Data records:

Lemma learning_observe t0 k now_ms record fe s : now_ms < t0 + LEARN_MS -> learning t0 k s ->
  fst (observe now_ms record fe s) = [] /\ learning t0 k (snd (observe now_ms record fe s)).
Proof.
  intros Hn Hs. split.
  - destruct (fst (observe now_ms record fe s)) as [|f fs] eqn:E; [done|exfalso].
    assert (In f (fst (observe now_ms record fe s))) as Hin by (rewrite E; by left).
    destruct Hs as (_ & _ & _ & Hp & Hb).
    destruct (observe_findings _ _ _ _ _ Hin) as (_ & t & _ & [(_ & ? & _)|(prev & _ & _ & ?)]); lia.
  - unfold observe. destruct (template_id record) as [t|]; [|exact Hs].
    set (s2 := set_bucket _ _). assert (learning t0 k s2) as Hs2 by exact Hs.
    assert (learning t0 k (snd (observe_pair now_ms (service record) t fe s2))) as H3.
    { unfold observe_pair. by destruct (decide _). }
    destruct (observe_pair _ _ _ _ _) as [f1 s3]. cbn [snd] in H3. destruct (trace_id record) as [tr|]; [|done].
    unfold observe_trace. pose proof (note_trace_frame tr t s3) as Hf. destruct (note_trace tr t s3) as [prev s4].
    cbn [snd] in Hf. assert (learning t0 k s4) as H4 by (by rewrite Hf).
    destruct prev as [prev|]; [|done]. destruct (_ =? _); [done|]. by destruct (decide _).
Qed.

Definition step_time (x : Step) : Z := match x with Observe now_ms _ _ | Close now_ms => now_ms end.

(** A restart is not a wave of alarms: for the whole first minute after a
    start with nothing known, no detector reports anything, whatever it is
    shown and however often its buckets are closed. *)
Theorem first_minute_quiet t0 xs : 0 <= t0 -> Forall (fun x => step_time x < t0 + LEARN_MS) xs ->
  fst (run xs (new t0 [])) = [].
Proof.
  intros Ht. assert (exists k, learning t0 k (new t0 [])) as [k Hk].
  { exists 0. split; [done|]. split; [by repeat split; apply map_Forall_empty|]. split; [simpl; lia|done]. }
  revert k Hk. generalize (new t0 []). induction xs as [|x xs IH]; intros s k Hs Hx; [done|].
  apply Forall_cons in Hx as [Hx Hxs]. simpl.
  assert (fst (step x s) = [] /\ exists k', learning t0 k' (snd (step x s))) as [H1 [k' H2]].
  { destruct x as [now_ms record fe|now_ms]; simpl in Hx |- *.
    - destruct (learning_observe t0 k now_ms record fe s Hx Hs) as [? ?]. split; [done|]. by exists k.
    - unfold close_buckets. replace (_ <? _) with false; [by eapply learning_loop|]. symmetry. apply Z.ltb_ge.
      destruct Hs as (Hk0 & _ & -> & _). revert Hx. unfold sat_sub, FORGET_AFTER_QUIET, BUCKET_MS, LEARN_MS.
      pose proof (Z.mod_pos_bound t0 10000). lia. }
  destruct (step x s) as [f1 s1]. cbn [fst snd] in *. subst f1. specialize (IH s1 k' H2 Hxs). by destruct (run xs s1).
Qed.

(** ** Baselines that are never dropped *)

Definition no_stall (x : Step) (s : Signals) : Prop :=
  match x with
  | Observe _ _ _ => True
  | Close now_ms => sat_sub now_ms (bucket_start_ms s) <= FORGET_AFTER_QUIET * BUCKET_MS
  end.

Lemma fold_dom_grows {K} `{Countable K} {A B V} (f : gmap K A * B -> V -> gmap K A * B) l acc :
  (forall acc v, dom (fst acc) ⊆ dom (fst (f acc v))) -> dom (fst acc) ⊆ dom (fst (foldl f acc l)).
Proof.
  intros Hf. apply (foldl_preserves (fun a => dom (fst acc) ⊆ dom (fst a))); [|done].
  intros a v Ha. etrans; [exact Ha|apply Hf].
Qed.

Lemma close_share_dom b s : dom (share s) ⊆ dom (share (snd (close_share b s))).
Proof.
  unfold close_share.
  pose proof (fold_dom_grows (close_share_one (service_errors b)) (map_to_list (service_total b)) (share s, [])) as Hf.
  destruct (foldl _ _ _) as [m f]. apply Hf. intros acc [svc c]. unfold close_share_one.
  destruct (_ <? _); [done|]. destruct (room _ _); [|done]. cbn [negb fst]. rewrite dom_insert_L. set_solver.
Qed.

Lemma close_drift_dom b s : dom (drift s) ⊆ dom (drift (snd (close_drift b s))).
Proof.
  unfold close_drift.
  pose proof (fold_dom_grows close_drift_one (map_to_list (numbers_seen b)) (drift s, [])) as Hf.
  destruct (foldl _ _ _) as [m f]. apply Hf. intros acc [key [sum c]]. unfold close_drift_one.
  destruct (_ <? _); [done|]. destruct (room _ _); [|done]. cbn [negb fst]. rewrite dom_insert_L. set_solver.
Qed.

Lemma close_bucket_doms s :
  dom (share s) ⊆ dom (share (snd (close_bucket s))) /\ dom (drift s) ⊆ dom (drift (snd (close_bucket s))).
Proof.
  destruct (close_bucket_parts s) as [-> _].
  set (s1 := set_bucket bucket_default s). cbv zeta.
  pose proof (close_services_frame (bucket s) s1) as F2. set (s2 := snd (close_services _ _)) in *.
  pose proof (close_templates_frame (bucket s) s2) as F3. set (s3 := snd (close_templates _ _)) in *.
  pose proof (close_share_frame (bucket s) s3) as F4. pose proof (close_share_dom (bucket s) s3) as D4.
  set (s4 := snd (close_share _ _)) in *.
  pose proof (close_drift_frame (bucket s) s4) as F5. pose proof (close_drift_dom (bucket s) s4) as D5.
  set (s5 := snd (close_drift _ _)) in *.
  cbn [share drift set_bucket_start_ms]. split.
  - assert (share s3 = share s) as E by (by rewrite F3, F2). rewrite E in D4. by rewrite F5.
  - assert (drift s4 = drift s) as E by (by rewrite F4, F3, F2). by rewrite E in D5.
Qed.

Lemma observe_doms now_ms record fe s :
  share (snd (observe now_ms record fe s)) = share s /\ drift (snd (observe now_ms record fe s)) = drift s.
Proof.
  unfold observe. destruct (template_id record) as [t|]; [|done]. set (s2 := set_bucket _ _).
  assert (share (snd (observe_pair now_ms (service record) t fe s2)) = share s /\
          drift (snd (observe_pair now_ms (service record) t fe s2)) = drift s) as H3.
  { unfold observe_pair. by destruct (decide _). }
  destruct (observe_pair _ _ _ _ _) as [f1 s3]. cbn [snd] in H3. destruct (trace_id record) as [tr|]; [|done].
  unfold observe_trace. pose proof (note_trace_frame tr t s3) as Hf. destruct (note_trace tr t s3) as [prev s4].
  cbn [snd] in Hf. assert (share s4 = share s /\ drift s4 = drift s) as H4 by (by rewrite Hf).
  destruct prev as [prev|]; [|done]. destruct (_ =? _); [done|]. by destruct (decide _).
Qed.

Exercise description: Where the line holding "set (s1 := set_bucket" appears in the listing above, start reproducing exactly, and end with the line holding "pose proof (close_share_frame".

Task output:
  set (s1 := set_bucket bucket_default s). cbv zeta.
  pose proof (close_services_frame (bucket s) s1) as F2. set (s2 := snd (close_services _ _)) in *.
  pose proof (close_templates_frame (bucket s) s2) as F3. set (s3 := snd (close_templates _ _)) in *.
  pose proof (close_share_frame (bucket s) s3) as F4. pose proof (close_share_dom (bucket s) s3) as D4.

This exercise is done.